Lemma enter_ok : memory_ok G w'.
Proof.
  pose proof ok as [M1 [Hnd Hal] [Hr Hr'] M4 M5 M6].
  assert (Hkeep : forall bp b, w_arenas w !! bp = Some b -> <[ar_ptr a := a]> (w_arenas w) !! bp = Some b).
  { intros bp b Eb. rewrite lookup_insert_ne; [exact Eb|congruence]. }
  split; cbn [w_heap w_arenas w_mem region_stack with_memory with_stack].
  - exists ((rg_ptr r, sizeof_region) :: blocks). split; [|exact pool]. cbn. rewrite anonymous, pointers. reflexivity.
  - split.
    + cbn. constructor; [|exact Hnd]. rewrite arena. intros Hi. apply list_elem_of_fmap in Hi as (r' & E & Hi).
      rewrite Forall_forall in Hal. destruct (Hal r') as [b Eb]; [apply list_elem_of_In, Hi|]. rewrite <- E, new in Eb. discriminate.
    + constructor; [rewrite arena, lookup_insert_eq; eauto|]. eapply Forall_mono; [|exact Hal]. intros r' [b Eb]. eauto.
  - split; [destruct Hr as [b Eb]; eauto|]. cbn. intros Hi. apply elem_of_cons in Hi as [E|Hi]; [|exact (Hr' Hi)].
    destruct Hr as [b Eb]. rewrite E, arena, new in Eb. discriminate.
  - intros p n E. destruct (M4 p n E) as (bp & b & Eb & Hh). eauto.
  - intros p t E. destruct (M5 p t E) as (n & En & Hok). exists n. split; [exact En|]. eapply node_ok_carries; [|exact Hok]. apply carries_typed.
    + intros q t' Eq Hl. split; [exact Eq|]. rewrite (enter_loc p t E), (enter_loc q t' Eq). exact Hl.
    + intros q i n' Eq Hl Em. split; [exact Em|]. rewrite (enter_loc p t E), (enter_loc q _ Eq). exact Hl.
  - split.
    + split; [exact base|]. rewrite empty. exact Logic.I.
    + eapply frames_ok_mono; [reflexivity|intros p t E; exact (enter_loc p t E)|exact M6].
Qed.

End Enter.

(** [region_create], [region_push] and [eshkol_region_enter] one after the other. *)
Definition entered (G : gmap Z ty) (w : world H) (region : option region) (w1 : world H) : Prop :=
  let '(saved, w') := eshkol_region_enter region (region_push region w1) in
  memory_ok G w' /\ control_ok w' /\ saved = arena_above (region_stack w) /\ (exists r, region_stack w' = r :: region_stack w) /\
  forall p t, G !! p = Some t -> loc w' p = loc w p.
Lemma region_spec G s hint body : state_ok G s -> (length (region_stack (m_world s)) < MAX_REGION_DEPTH)%nat ->
  (forall s1, state_ok G s1 -> length (region_stack (m_world s1)) = S (length (region_stack (m_world s))) ->
     ends body s1 (fun _ s2 => exists G2 v vs, state_ok G2 s2 /\ evolves G (m_world s1) G2 (m_world s2) /\ m_vars s2 = v :: vs)) ->
  ends (with_region hint (Some body)) s (fun _ s' => binds G s s').
Proof.
  intros St Hd Hbody. pose proof St as [S1 S2 S3]. change (ends (region_block hint body (m_vars s)) s (fun _ s' => binds G s s')). unfold region_block.
  apply ends_bind, ends_world, runs_ends. eapply runs_mono; [|exact (enter_spec rest root G (m_world s) hint S1 S2 Hd)].
  intros region w1 He. unfold entered in He. apply ends_bind, ends_modify. cbn [m_world m_vars]. apply ends_bind, ends_world. cbn [m_world m_vars].
  destruct (eshkol_region_enter region (region_push region w1)) as [saved w2] eqn:E2. destruct He as (M2 & C2 & Hsaved & (r & stack2) & L2).
  unfold ends at 1. rewrite E2. intros _. set (s1 := mkMachine w2 (m_vars s)).
  assert (St1 : state_ok G s1).
  { split; [exact M2|exact C2|]. eapply Forall_mono; [|exact S3]. intros v Hv H1 H2. destruct (Hv H1 H2) as (sub & E & Hl). exists sub. split; [exact E|].
    unfold s1. cbn [m_world]. rewrite (L2 _ _ E). unfold level in *. rewrite stack2. cbn [length]. lia. }
  apply ends_bind. eapply ends_mono; [|apply (Hbody s1 St1); unfold s1; cbn [m_world]; rewrite stack2; reflexivity].
  intros [] s2 (G2 & v & vs & [T1 T2 T3] & X & Ev). apply ends_bind. unfold ends at 1, variable. rewrite Ev. cbn. intros _.
  destruct (stack_of _ _ _ _ _ _ stack2 X) as (r2 & outer2 & stack3 & Ea2). rewrite Ev in T3. inversion T3 as [|? ? Hv _]; subst.
  apply ends_bind, ends_world, runs_ends. cbn [region_escape_tagged_value_into].
  eapply runs_mono; [|exact (escape_spec rest root G2 (m_world s2) r2 outer2 v T1 stack3 Hv)].
  intros v3 w3 (G3 & M3 & X3 & _ & Hv3 & _). destruct (stack_of _ _ _ _ _ _ stack3 X3) as (r3 & outer3 & stack4 & Ea3).
  apply ends_bind, ends_modify. apply ends_bind, ends_modify. cbn [m_world m_vars]. intros _.
  assert (Ea : map rg_arena outer3 = map rg_arena (region_stack (m_world s))) by congruence.
  assert (Hlen : length outer3 = length outer2) by (rewrite <- (length_map rg_arena outer3), Ea3; apply length_map).
  apply (region_end G s _ w3 G3 r3 outer3 v3 St M3 (control_evolves root _ _ _ _ X3 T2) stack4 Ea); [|rewrite Hlen; exact Hv3|rewrite (above_same root _ _ Ea); reflexivity].
  intros p t E. assert (E' : G2 !! p = Some t) by (eapply lookup_weaken; [exact E|apply X]). split; [eapply lookup_weaken; [exact E'|apply X3]|].
  rewrite (ev_places _ _ _ _ X3 p t E'), (ev_places _ _ _ _ X p t E). exact (L2 p t E).
Qed.
(* ===== verification/EskbSpec.v ===== *)
(** * Bytecode files: what the bytes mean

    The encodings as functions, what the writer appends to a buffer and what the reader
    takes from the bytes. *)

From Stdlib Require Import ZArith List Lia Bool.
From S2P Require Import Prelude Effects Eskb.
Import ListNotations.
Open Scope Z_scope.
Open Scope effect_scope.

Definition bytes_ok (bs : list Z) : Prop := Forall (fun b => 0 <= b < 256) bs.

Definition size (bs : list Z) : Z := Z.of_nat (length bs).

Lemma size_app a b : size (a ++ b) = size a + size b.
Proof. unfold size. rewrite length_app. lia. Qed.

Lemma size_cons x a : size (x :: a) = 1 + size a.
Proof. unfold size. cbn [length]. lia. Qed.

Lemma size_nonneg a : 0 <= size a.
Proof. unfold size. lia. Qed.

#[export] Hint Rewrite size_app size_cons : size.

(** ** Words *)

Lemma le_bytes_length n v : length (le_bytes n v) = n.
Proof. revert v. induction n as [|n IH]; intros v; cbn; [reflexivity|]. rewrite IH. reflexivity. Qed.

Lemma le_bytes_ok n v : bytes_ok (le_bytes n v).
Proof. revert v. induction n as [|n IH]; intros v; [constructor|]. cbn. constructor; [apply Z.mod_pos_bound; lia|apply IH]. Qed.

Lemma le_word_bytes n v : le_word (le_bytes n v) = v mod 256 ^ Z.of_nat n.
Proof.
  revert v. induction n as [|n IH]; intros v; cbn [le_bytes le_word]; [change (256 ^ Z.of_nat 0) with 1; rewrite Z.mod_1_r; reflexivity|].
  rewrite IH, Nat2Z.inj_succ, Z.pow_succ_r by lia. rewrite Z.rem_mul_r by lia. lia.
Qed.

Lemma le_word_range bs : bytes_ok bs -> 0 <= le_word bs < 256 ^ size bs.
Proof.
  induction 1 as [|b bs Hb _ IH]; [cbn; lia|]. cbn [le_word]. rewrite size_cons, Z.pow_add_r by (pose proof (size_nonneg bs); lia).
  change (256 ^ 1) with 256. nia.
Qed.

(** ** LEB128 *)

Definition leb128 (v : Z) : list Z := match eskb_write_leb128 v with Some bs => bs | None => [] end.

Lemma land_127 v : Z.land v 127 = v mod 128.
Proof. exact (Z.land_ones v 7 ltac:(lia)). Qed.

Lemma leb128_bytes_some room v : 0 <= v < 2 ^ (7 * Z.of_nat room) -> (0 < room)%nat -> exists bs, leb128_bytes room v = Some bs /\ (0 < length bs)%nat.
Proof.
  revert v. induction room as [|room IH]; intros v Hv Hr; [lia|]. cbn [leb128_bytes]. rewrite Z.shiftr_div_pow2 by lia. change (2 ^ 7) with 128.
  destruct (Z.eqb_spec (v / 128) 0) as [_|Hn]; [eexists; split; [reflexivity|cbn; lia]|].
  assert (Hq : 0 <= v / 128 < 2 ^ (7 * Z.of_nat room)).
  { split; [apply Z.div_pos; lia|]. apply Z.div_lt_upper_bound; [lia|].
    replace (7 * Z.of_nat (S room)) with (7 + 7 * Z.of_nat room) in Hv by lia. rewrite Z.pow_add_r in Hv by lia. change (2 ^ 7) with 128 in Hv. lia. }
  destruct room as [|room]; [change (2 ^ (7 * Z.of_nat 0)) with 1 in Hq; lia|]. destruct (IH _ Hq ltac:(lia)) as (bs & -> & _). eexists. split; [reflexivity|cbn; lia].
Qed.

Lemma eskb_write_leb128_some v : 0 <= v < B64 -> eskb_write_leb128 v = Some (leb128 v).
Proof.
  intros Hv. unfold leb128, eskb_write_leb128. destruct (leb128_bytes_some 10 v) as (bs & -> & _); [change (2 ^ (7 * Z.of_nat 10)) with (2 ^ 70); lia|lia|reflexivity].
Qed.

Lemma leb128_length v : 0 <= v < B64 -> 0 < size (leb128 v).
Proof.
  intros Hv. unfold leb128, eskb_write_leb128. destruct (leb128_bytes_some 10 v) as (bs & -> & Hl); [change (2 ^ (7 * Z.of_nat 10)) with (2 ^ 70); lia|lia|].
  unfold size. lia.
Qed.

Lemma lor_128 b : 0 <= b < 128 -> Z.lor b 128 = b + 128.
Proof.
  intros Hb. rewrite Z.lor_comm. change 128 with (Z.shiftl 1 7) at 1. rewrite lor_disjoint_add by lia. lia.
Qed.

Lemma leb128_loop_step room v bs rest limit n shift out rounds :
  leb128_bytes room v = Some bs -> (room <= rounds)%nat -> 0 <= v -> 0 <= out < 2 ^ shift -> 0 <= shift -> v * 2 ^ shift < B64 -> n + size bs <= limit ->
  leb128_loop rounds (bs ++ rest) limit n shift out = Some (n + size bs, out + v * 2 ^ shift).
Proof.
  revert v bs n shift out rounds. induction room as [|room IH]; intros v bs n shift out rounds Hb Hr Hv Ho Hs Hlt Hn; [discriminate|].
  destruct rounds as [|rounds]; [lia|]. cbn [leb128_bytes] in Hb. rewrite Z.shiftr_div_pow2, land_127 in Hb by lia. change (2 ^ 7) with 128 in Hb.
  pose proof (Z.mod_pos_bound v 128 ltac:(lia)) as Hm. pose proof (Z.div_mod v 128 ltac:(lia)) as Hdm.
  assert (Hp : 0 < 2 ^ shift) by (apply Z.pow_pos_nonneg; lia).
  assert (Hmv : v mod 128 * 2 ^ shift <= v * 2 ^ shift) by (apply Z.mul_le_mono_nonneg_r; [lia|]; apply Z.mod_le; lia).
  assert (Hor : forall x, x = v mod 128 -> Z.lor out (u64 (Z.shiftl x shift)) = out + v mod 128 * 2 ^ shift).
  { intros x ->. rewrite u64_small by (rewrite Z.shiftl_mul_pow2 by lia; nia). rewrite Z.lor_comm, lor_disjoint_add by lia. lia. }
  destruct (Z.eqb_spec (v / 128) 0) as [Hz|Hz].
  - injection Hb as <-. cbn [app leb128_loop]. destruct (Z.ltb_spec n limit) as [_|Hl]; [|rewrite size_cons in Hn; change (size []) with 0 in Hn; lia].
    rewrite land_127, Z.mod_mod by lia. rewrite Hor by reflexivity.
    assert (E0 : Z.land (v mod 128) 128 = 0).
    + apply Z.bits_inj'. intros i Hi. rewrite Z.land_spec, Z.bits_0. replace (Z.testbit 128 i) with (7 =? i) by (change 128 with (2 ^ 7); symmetry; apply Z.pow2_bits_eqb; lia).
      destruct (Z.eqb_spec 7 i) as [<-|]; [|apply andb_false_r]. rewrite (bits_above 7 (v mod 128) 7) by lia. reflexivity.
    + rewrite E0. cbn [Z.eqb]. rewrite size_cons. change (size []) with 0. repeat f_equal; lia.
  - destruct (leb128_bytes room (v / 128)) as [bs'|] eqn:Eb; [|discriminate]. injection Hb as <-. cbn [app leb128_loop].
    pose proof (size_nonneg bs') as Hsz. rewrite size_cons in Hn |- *. destruct (Z.ltb_spec n limit) as [_|Hl]; [|lia].
    rewrite lor_128 by lia. rewrite land_127. replace ((v mod 128 + 128) mod 128) with (v mod 128) by (apply (Z.mod_unique _ _ 1); lia).
    rewrite Hor by reflexivity. replace (Z.land (v mod 128 + 128) 128 =? 0) with false.
    + assert (Hd : v / 128 * 2 ^ (shift + 7) <= v * 2 ^ shift).
      { rewrite Z.pow_add_r by lia. change (2 ^ 7) with 128. nia. }
      rewrite (IH (v / 128) bs' (n + 1) (shift + 7)); [|exact Eb|lia|apply Z.div_pos; lia| |lia|lia|lia].
      * do 2 f_equal; [lia|]. rewrite Z.pow_add_r by lia. change (2 ^ 7) with 128. nia.
      * rewrite Z.pow_add_r by lia. change (2 ^ 7) with 128. nia.
    + symmetry. apply Z.eqb_neq. intros E. assert (Hb : Z.testbit (Z.land (v mod 128 + 128) 128) 7 = true).
      { rewrite <- lor_128 by lia. rewrite Z.land_spec, Z.lor_spec. change (Z.testbit 128 7) with true. rewrite orb_true_r. reflexivity. }
      rewrite E in Hb. discriminate.
Qed.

◇ ◇ ◇

Quote exactly the lines running from the start of the listing above through the line where "[b Eb]. eauto." is found, and output no other lines.

Lemma enter_ok : memory_ok G w'.
Proof.
  pose proof ok as [M1 [Hnd Hal] [Hr Hr'] M4 M5 M6].
  assert (Hkeep : forall bp b, w_arenas w !! bp = Some b -> <[ar_ptr a := a]> (w_arenas w) !! bp = Some b).
  { intros bp b Eb. rewrite lookup_insert_ne; [exact Eb|congruence]. }
  split; cbn [w_heap w_arenas w_mem region_stack with_memory with_stack].
  - exists ((rg_ptr r, sizeof_region) :: blocks). split; [|exact pool]. cbn. rewrite anonymous, pointers. reflexivity.
  - split.
    + cbn. constructor; [|exact Hnd]. rewrite arena. intros Hi. apply list_elem_of_fmap in Hi as (r' & E & Hi).
      rewrite Forall_forall in Hal. destruct (Hal r') as [b Eb]; [apply list_elem_of_In, Hi|]. rewrite <- E, new in Eb. discriminate.
    + constructor; [rewrite arena, lookup_insert_eq; eauto|]. eapply Forall_mono; [|exact Hal]. intros r' [b Eb]. eauto.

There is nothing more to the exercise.